Saved entries
=======

(* ===== verification/LoginProtection.v ===== *)
(** * Login protection

    [warpgate-core/src/login_protection/cache.rs] and [service.rs]: failed logins are
    counted per address and per user name; too many of them block the address for a
    growing time or lock the account.  Active blocks and lockouts are mirrored in an
    in-memory cache. *)

From Stdlib Require Import ZArith Lia SpecFloat.
From stdpp Require Import base tactics list gmap strings numbers option pretty.
From S2P Require Import Prelude Types Models AuthState Entities.

Local Open Scope Z_scope.

(** ** Single-precision arithmetic

    [f32] as IEEE 754 binary32 and [f64] as binary64 with round to nearest;
    [f32::powi] has unspecified precision, so it is a parameter. *)
Class FloatModel : Type := {
  powi : spec_float -> Z -> spec_float;
}.

(** Repeated multiplication, rounding at every step. *)
Definition demo_float : FloatModel := {|
  powi := fun x n => Nat.iter (Z.to_nat n) (SFmul 24 128 x) (S754_finite false 1 0);
|}.

Definition f32_normalize (m e : Z) (neg : bool) : spec_float :=
  binary_normalize 24 128 m e neg.

(** [x as f32] for an unsigned integer, and for an [f64]. *)
Definition u64_as_f32 (x : Z) : spec_float := f32_normalize x 0 false.

Definition f64_as_f32 (x : spec_float) : spec_float :=
  match x with
  | S754_finite s m e => f32_normalize (cond_Zopp s (Zpos m)) e s
  | _ => x
  end.

Definition f32_mul (x y : spec_float) : spec_float := SFmul 24 128 x y.

(** [x as u64]: truncation, saturating, NaN to zero. *)
Definition f32_as_u64 (x : spec_float) : Z :=
  match x with
  | S754_infinity false => u64_max
  | S754_finite false m e => Z.min u64_max (Z.shiftl (Zpos m) e)
  | _ => 0
  end.

(** ** Configuration *)

Record IpRateLimitConfig : Type := {
  ip_max_attempts : Z;
  ip_time_window_seconds : Z;
  base_block_duration_seconds : Z;
  block_duration_multiplier : spec_float;
  max_block_duration_seconds : Z;
  cooldown_reset_seconds : Z;
}.

Record UserLockoutConfig : Type := {
  user_max_attempts : Z;
  user_time_window_seconds : Z;
  auto_unlock : bool;
  lockout_duration_seconds : Z;
  exempt_admins : bool;
}.

Record LoginProtectionConfig `{NetModel} : Type := {
  lp_enabled : bool;
  retention_seconds : Z;
  ip_rate_limit : IpRateLimitConfig;
  user_lockout : UserLockoutConfig;
  ip_exempt : list IpNet;
}.

Record FailedAttemptInfo : Type := {
  att_username : string;
  att_remote_ip : IpAddr;
  att_protocol : Protocol;
  att_credential_type : string;
}.

Record SecurityStatus : Type := {
  blocked_ip_count : nat;
  locked_user_count : nat;
  failed_attempts_last_hour : nat;
  failed_attempts_last_24h : nat;
}.

Record BlockedIpEntry : Type := {
  be_info : IpBlockInfo;
  be_is_exempt : bool;
}.

Record CleanupStats : Type := {
  expired_blocks_removed : nat;
  expired_lockouts_removed : nat;
  old_attempts_removed : nat;
}.

Section service.
Context `{NetModel} `{CaseModel} `{FloatModel}.

(** [Parameters::Model::lp_ip_exempt_cidr_list] and [lp_ip_exempt_networks]. *)
Definition lp_ip_exempt_cidr_list (p : ParametersRow) : list string :=
  default [] (pa_lp_ip_exempt_cidrs p).

Definition lp_ip_exempt_networks (p : ParametersRow) : list IpNet :=
  omap ipnet_parse (lp_ip_exempt_cidr_list p).

(** [LoginProtectionConfig::is_ip_exempt]. *)
Definition is_ip_exempt (config : LoginProtectionConfig) (ip : IpAddr) : bool :=
  existsb (fun network => ipnet_contains network (to_canonical ip)) (ip_exempt config).

(** [LoginProtectionService::config_from_params]. *)
Definition config_from_params (p : ParametersRow) : LoginProtectionConfig := {|
  lp_enabled := pa_login_protection_enabled p;
  retention_seconds := as_u32 (pa_login_protection_retention_seconds p);
  ip_rate_limit := {|
    ip_max_attempts := as_u32 (pa_lp_ip_max_attempts p);
    ip_time_window_seconds := as_u32 (pa_lp_ip_time_window_seconds p);
    base_block_duration_seconds := as_u32 (pa_lp_ip_base_block_duration_seconds p);
    block_duration_multiplier := f64_as_f32 (pa_lp_ip_block_duration_multiplier p);
    max_block_duration_seconds := as_u32 (pa_lp_ip_max_block_duration_seconds p);
    cooldown_reset_seconds := as_u32 (pa_lp_ip_cooldown_reset_seconds p);
  |};
  user_lockout := {|
    user_max_attempts := as_u32 (pa_lp_user_max_attempts p);
    user_time_window_seconds := as_u32 (pa_lp_user_time_window_seconds p);
    auto_unlock := pa_lp_user_auto_unlock p;
    lockout_duration_seconds := as_u32 (pa_lp_user_lockout_duration_seconds p);
    exempt_admins := pa_lp_user_exempt_admins p;
  |};
  ip_exempt := lp_ip_exempt_networks p;
|}.

(** [LoginProtectionService::read_config]. *)
Definition read_config : M World LoginProtectionConfig :=
  p ← get_parameters; mret (config_from_params p).

(** ** The cache *)

Definition ip_info (ip : IpAddr) (b : IpBlockRow) : IpBlockInfo := {|
  bi_ip_address := ip;
  bi_blocked_at := ib_blocked_at b;
  bi_expires_at := ib_expires_at b;
  bi_block_count := ib_block_count b;
  bi_reason := ib_reason b;
|}.

Definition lock_info (l : UserLockoutRow) : UserLockInfo := {|
  li_username := ul_username l;
  li_locked_at := ul_locked_at l;
  li_expires_at := ul_expires_at l;
  li_reason := ul_reason l;
|}.

(** The loops of [load_from_db]: later rows overwrite earlier ones. *)
Definition load_blocks (blocks : list IpBlockRow) : gmap IpAddr IpBlockInfo :=
  fold_left (fun m b =>
    match ip_parse (ib_ip_address b) with
    | Some parsed => let ip := to_canonical parsed in <[ip := ip_info ip b]> m
    | None => m
    end) blocks ∅.

Definition load_lockouts (now : Instant) (lockouts : list UserLockoutRow)
    : gmap string UserLockInfo :=
  fold_left (fun m l =>
    if is_none_or (fun e => now <? e) (ul_expires_at l)
    then <[to_lowercase (ul_username l) := lock_info l]> m else m) lockouts ∅.

(** [LoginProtectionCache::load_from_db]. *)
Definition load_from_db : M World unit :=
  now ← now_utc;
  blocks ← db_read (fun w => List.filter (fun b => now <? ib_expires_at b) (ip_blocks w));
  _ ← locked (fun w => (set_blocked_ips (load_blocks blocks) w, tt));
  rows ← db_read (fun w => lockouts w);
  locked (fun w => (set_locked_users (load_lockouts now rows) w, tt)).

(** [LoginProtectionCache::is_ip_blocked]. *)
Definition cache_is_ip_blocked (ip : IpAddr) : M World (option IpBlockInfo) :=
  now ← now_utc;
  locked (fun w =>
    (w, option_filter (fun info => now <? bi_expires_at info) (blocked_ips w !! ip))).

(** [LoginProtectionCache::is_user_locked]. *)
Definition cache_is_user_locked (username : string) : M World (option UserLockInfo) :=
  now ← now_utc;
  locked (fun w =>
    (w, option_filter (fun info => is_none_or (fun e => now <? e) (li_expires_at info))
          (locked_users w !! to_lowercase username))).

(** [block_ip], [lock_user], [unblock_ip], [unlock_user] of the cache. *)
Definition cache_block_ip (ip : IpAddr) (info : IpBlockInfo) : M World unit :=
  locked (fun w => (set_blocked_ips (<[ip := info]> (blocked_ips w)) w, tt)).

Definition cache_lock_user (username : string) (info : UserLockInfo) : M World unit :=
  locked (fun w => (set_locked_users (<[to_lowercase username := info]> (locked_users w)) w, tt)).

Definition cache_unblock_ip (ip : IpAddr) : M World unit :=
  locked (fun w => (set_blocked_ips (delete ip (blocked_ips w)) w, tt)).

Definition cache_unlock_user (username : string) : M World unit :=
  locked (fun w => (set_locked_users (delete (to_lowercase username) (locked_users w)) w, tt)).

(** [LoginProtectionCache::clear_expired]. *)
Definition cache_clear_expired : M World unit :=
  now ← now_utc;
  _ ← locked (fun w =>
    (set_blocked_ips (filter (fun kv => now < bi_expires_at kv.2) (blocked_ips w)) w, tt));
  locked (fun w =>
    (set_locked_users
       (filter (fun kv => is_none_or (fun e => now <? e) (li_expires_at kv.2) = true)
          (locked_users w)) w, tt)).

(** ** The service *)

(** [LoginProtectionService::user_admin_status]. *)
Definition user_admin_status (username : string) : M World (option bool) :=
  user ← db_read (fun w =>
    List.find (fun u => sql_username_eq_ci (u_username u) username) (users w));
  match user with
  | None => mret None
  | Some u =>
      is_admin ← db_read (fun w =>
        existsb (fun a => bool_decide (ua_user_id a = u_id u)) (user_admin_roles w));
      mret (Some is_admin)
  end.

(** [LoginProtectionService::new]: the cache starts empty and is warmed when login
    protection is enabled. *)
Definition service_new : M World unit :=
  _ ← locked (fun w => (set_blocked_ips ∅ (set_locked_users ∅ w), tt));
  config ← read_config;
  if lp_enabled config then load_from_db else mret tt.

(** [LoginProtectionService::check_ip_blocked]. *)
Definition check_ip_blocked (raw_ip : IpAddr) : M World (option IpBlockInfo) :=
  let ip := to_canonical raw_ip in
  config ← read_config;
  if negb (lp_enabled config) || is_ip_exempt config ip then mret None
  else
    cached ← cache_is_ip_blocked ip;
    match cached with
    | Some info => mret (Some info)
    | None =>
        now ← now_utc;
        block ← db_read (fun w =>
          List.find (fun b => String.eqb (ib_ip_address b) (ip_to_string ip) &&
                              (now <? ib_expires_at b)) (ip_blocks w));
        match block with
        | None => mret None
        | Some b =>
            let info := ip_info ip b in
            _ ← cache_block_ip ip info;
            mret (Some info)
        end
    end.

(** [LoginProtectionService::check_user_locked]. *)
Definition check_user_locked (username : string) : M World (option UserLockInfo) :=
  config ← read_config;
  if negb (lp_enabled config) then mret None
  else
    cached ← cache_is_user_locked username;
    info ← match cached with
           | Some info => mret (Some info)
           | None =>
               now ← now_utc;
               row ← db_read (fun w =>
                 List.find (fun l => sql_username_eq_ci (ul_username l) username) (lockouts w));
               match option_filter
                       (fun l => is_none_or (fun e => now <? e) (ul_expires_at l)) row with
               | Some l =>
                   _ ← cache_lock_user username (lock_info l);
                   mret (Some (lock_info l))
               | None => mret None
               end
           end;
    match info with
    | None => mret None
    | Some _ =>
        if exempt_admins (user_lockout config) then
          status ← user_admin_status username;
          mret (if bool_decide (status = Some true) then None else info)
        else mret info
    end.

=======

• _Task objective_: All that belongs in the answer is an exact copy of the lines from the start of the records above through the line with "From stdpp Require".

• _Answer to this problem_:
(* ===== verification/LoginProtection.v ===== *)
(** * Login protection

    [warpgate-core/src/login_protection/cache.rs] and [service.rs]: failed logins are
    counted per address and per user name; too many of them block the address for a
    growing time or lock the account.  Active blocks and lockouts are mirrored in an
    in-memory cache. *)

From Stdlib Require Import ZArith Lia SpecFloat.
From stdpp Require Import base tactics list gmap strings numbers option pretty.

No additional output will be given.